A 21-year old man with no co-morbidities was referred to the regional orthopedic unit from emergency department of another hospital in the vicinity, with the history of trivial injury to his right knee two days ago. He accidentally hit his right knee to the wall two days back and sustained an abrasion to his knee. He started complaining of pain in his knee the next day and had to stop working. Pain got worse over night and he attended the emergency department the next day, from where he was referred to us with the suspicion of septic arthritis or cellulitis. He received intra-venous benzyl-penicillin and flucloxacillin in the emergency department.
On arrival, he was afebrile and systemically stable but in considerable pain. Examination of the right knee revealed small superficial wound over patella, slight redness and increased temperature in surrounding area with grade I effusion in the joint. Movements of the joint was reduced and associated with severe pain. Neurological and vascular examination of the limb was satisfactory.
The initial blood investigation revealed white cell count (WCC) count of 18.6 × 109/L, C-reactive protein (CRP) of 63.1 mg/L, and hemoglobin (Hb) level of 15 g/dL. X ray of the right knee did not show any bony injury or gas in the soft tissues. A working diagnosis of septic arthritis secondary to traumatic wound was made and urgent arthroscopic washout of the knee was performed that night. Arthroscopy revealed inflamed synovium and only 10 cc of fluid was drained from the knee. Urgent microscopy and gram stain of the fluid and later culture failed to reveal any organism.
Post-operatively, intravenous flucloxacillin and benzyl penicillin was continued along with gentamycin. Even after 72 hours of antibiotics patient remained symptomatic. Although he remained afebrile at all times, his pain and tenderness continued to increase in distal thigh and blood investigations revealed a marked increase in inflammatory markers (CRP of 181 and ESR of 37). Considering the failure to respond with intravenous antibiotics, negative arthroscopy and increasing tenderness in distal thigh, a suspicion of necrotizing fasciitis was made. Urgent contrast enhanced Computed Tomogram (CT) scan (Fig ) of his right thigh and knee was performed that revealed marked inflammatory stranding and low attenuation with suspicion of necrosis mainly in rectus femoris and vastus lateralis. Patient was taken to theatre urgently and fasciotomy performed through antero-lateral approach of the thigh which confirmed the CT findings of necrotic fascia and muscles (Fig and ). Thorough debridement of rectus femoris and vastus lateralis was performed, wound was washed thoroughly and packed with betadine soaked swabs.
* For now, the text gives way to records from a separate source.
(** * Arc.cpp: the arc (edge) between two fiducial tags

    A shallow embedding of [Arc.cpp] and the properties of its routines:
    canonical construction, the two comparators, the goodness-gated load
    done by [Arc__read], the XML writer and the SVG drawing.

    Conventions of the embedding:
    - a C [double] is an IEEE-754 binary64 value, given by the Standard
      Library's [spec_float] at precision 53 and maximal exponent 1024;
    - an [unsigned int] is a [Z] in the range 0 .. 2^32 - 1; the one cast
      to [unsigned int] in the file is written out as a reduction modulo
      2^32;
    - a [Tag] is a pointer: [None] is the null pointer, [Some t] points to
      the tag structure [t];
    - a routine that changes the arc it is given returns the new contents
      of that arc;
    - a failed [assert] and a null dereference stop the routine: such
      routines return a [Result];
    - calls to routines of the other files (Tag, Map, SVG, File) are
      recorded, in order, in a log of [Call]s. *)

From Stdlib Require Import ZArith Bool List String Lia.
From Stdlib Require Import Floats.SpecFloat.
Import ListNotations.
Open Scope string_scope.
Open Scope Z_scope.

(** ** C doubles *)

Module Double.

Definition prec : Z := 53.
Definition emax : Z := 1024.

Definition double : Type := spec_float.

(** The double nearest to an integer constant such as [180.0]. *)
Definition of_Z (z : Z) : double := binary_normalize prec emax z 0 false.

Definition zero : double := S754_zero false.

Definition mul : double -> double -> double := SFmul prec emax.
Definition div : double -> double -> double := SFdiv prec emax.

(** The comparisons of C: all of them are false on a NaN. *)
Definition ltb (a b : double) : bool := SFltb a b.
Definition gtb (a b : double) : bool := SFltb b a.
Definition leb (a b : double) : bool := SFleb a b.
Definition geb (a b : double) : bool := SFleb b a.
Definition eqb (a b : double) : bool := SFeqb a b.
(** ** A concrete header

    One assignment of the vendor macros, in the layout of the MSPM0G350x
    device headers, used to run the model on concrete inputs.  The general
    theorems below hold for every header that satisfies [header_ok] and do
    not depend on these numbers. *)
Definition mspm0_header : msp_header := {|
  GPIO_RSTCTL_KEY_UNLOCK_W := 0xB1000000;
  GPIO_RSTCTL_RESETSTKYCLR_CLR := 0x2;
  GPIO_RSTCTL_RESETASSERT_ASSERT := 0x1;
  GPIO_PWREN_KEY_UNLOCK_W := 0x26000000;
  GPIO_PWREN_ENABLE_ENABLE := 0x1;
  IOMUX_PINCM37 := 36;
  IOMUX_PINCM53 := 52;
  IOMUX_PINCM54 := 53;
  IOMUX_PINCM55 := 54;
  IOMUX_PINCM59 := 58;
  IOMUX_PINCM_PC_CONNECTED := 0x80;
  IOMUX_PINCM37_PF_TIMA1_CCP0 := 0x5;
  IOMUX_PINCM_INENA_ENABLE := 0x40000;
  IOMUX_PINCM_INV_DISABLE := 0x0;
  IOMUX_PINCM_PIPU_ENABLE := 0x20000;
  IOMUX_PINCM_PIPD_DISABLE := 0x0;
  IOMUX_PINCM_HYSTEN_DISABLE := 0x0;
  IOMUX_PINCM_WUEN_DISABLE := 0x0;
  GPTIMER_RSTCTL_KEY_UNLOCK_W := 0xB1000000;
  GPTIMER_RSTCTL_RESETSTKYCLR_CLR := 0x2;
  GPTIMER_RSTCTL_RESETASSERT_ASSERT := 0x1;
  GPTIMER_PWREN_KEY_UNLOCK_W := 0x26000000;
  GPTIMER_PWREN_ENABLE_ENABLE := 0x1;
  GPTIMER_CLKSEL_LFCLK_SEL_ENABLE := 0x2;
  GPTIMER_CLKSEL_BUSCLK_SEL_ENABLE := 0x8;
  GPTIMER_CLKDIV_RATIO_DIV_BY_4 := 0x3;
  GPTIMER_CTRCTL_REPEAT_REPEAT_1 := 0x2;
  GPTIMER_CTRCTL_CM_UP := 0x20;
  GPTIMER_CTRCTL_CVAE_ZEROVAL := 0x20000000;
  GPTIMER_CTRCTL_EN_DISABLED := 0x0;
  GPTIMER_CTRCTL_EN_ENABLED := 0x1;
  GPTIMER_CPU_INT_IMASK_Z_SET := 0x1;
  GPTIMER_CPU_INT_IIDX_STAT_Z := 0x1;
  GPTIMER_CCLKCTL_CLKEN_ENABLED := 0x1;
  GPTIMER_CCACT_01_ZACT_CCP_HIGH := 0x1;
  GPTIMER_CCACT_01_CUACT_CCP_LOW := 0x400;
  GPTIMER_CCPD_C0CCP0_OUTPUT := 0x1;
  GPTIMER_CCPD_C0CCP1_OUTPUT := 0x2;
  TIMG0_INT_IRQn := 16
|}.

(** The word one iteration of the main loop stores in
    [TIMA1->COUNTERREGS.CTRCTL], from the sample and the word [c] it finds
    there. *)
Definition ctrctl_after (h : msp_header) (din c : Z) : Z :=
  if sw1_pressed din
  then u32 (Z.lor c (GPTIMER_CTRCTL_EN_ENABLED h))
  else u32 (Z.land c (not32 (GPTIMER_CTRCTL_EN_ENABLED h))).

(** The register file at the first iteration of the main loop, on the
    concrete header, from reset. *)
Definition loop_entry : store := exec (main_setup mspm0_header) reset_store.

(** What [InitializeGPIO] needs of a header: the five pins it configures
    have different [PINCM] indices, and the [IOMUX] macros are 32-bit
    values. *)
Fixpoint all_distinct (l : list Z) : bool :=
  match l with
  | [] => true
  | x :: rest => negb (existsb (Z.eqb x) rest) && all_distinct rest
  end.

Definition button_pins (h : msp_header) : list Z :=
  [IOMUX_PINCM53 h; IOMUX_PINCM54 h; IOMUX_PINCM55 h; IOMUX_PINCM59 h].

Definition gpio_header_ok (h : msp_header) : bool :=
  all_distinct (IOMUX_PINCM37 h :: button_pins h)
  && forallb is_u32
       [ IOMUX_PINCM_PC_CONNECTED h; IOMUX_PINCM37_PF_TIMA1_CCP0 h;
         IOMUX_PINCM_INENA_ENABLE h; IOMUX_PINCM_INV_DISABLE h;
         IOMUX_PINCM_PIPU_ENABLE h; IOMUX_PINCM_PIPD_DISABLE h;
         IOMUX_PINCM_HYSTEN_DISABLE h; IOMUX_PINCM_WUEN_DISABLE h ].

(** The registers of TIMA1 that [InitializeTimerA1_PWM] assigns. *)
Definition pwm_init_fields : list field :=
  [ GPRCM_RSTCTL; GPRCM_PWREN; CLKSEL; CLKDIV; COUNTERREGS_CCACT_01 0;
    COUNTERREGS_CTRCTL; COMMONREGS_CCPD; COMMONREGS_CCLKCTL;
    COUNTERREGS_LOAD; COUNTERREGS_CC_01 0 ].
CT scan of right thigh, showing inflammatory stranding and low attenuation in vastus latralis (arrow).
Intra-operative picture of surgical debridement of thigh through antero-lateral approach.
Intra-operative picture showing necrotic fascia and subcutaneous tissue as evident by lack of bleeding (arrow).
The case was discussed with microbiologist and intra-venous (IV) clindamycin and ciprofloxacin was added along with flucloxacillin and benzyl penicillin. IV hydration and oxygen therapy was maintained through out, with close observation of renal functions which remained stable.
Patient was taken to theatre again in 48 hours for re examination which showed more necrotic area in rectus muscle which was debrided again. Further two washouts with 48 hours interval, did not show any progression of necrosis and wound was closed gradually with staples and shoe lace technique. IV antibiotics were continued for 14 days followed by oral clindamycin and ciprofloxacin for 5 weeks. He remained stable systemically and responded well to the treatment as evidenced by normalizing inflammatory markers. The diagnosis was confirmed on tissue histology but causative organism remained unidentified.
Patient made an amazing recovery from this limb and life threatening condition which was made possible by multi-disciplinary approach involving orthopedics, general surgery, radiology, microbiology, physiotherapy and dieticians. Patient was discharged home after 19 days of in-hospital stay. At final follow up 3 months later he had full range of motion in his right knee and grade 4 power in knee extensors.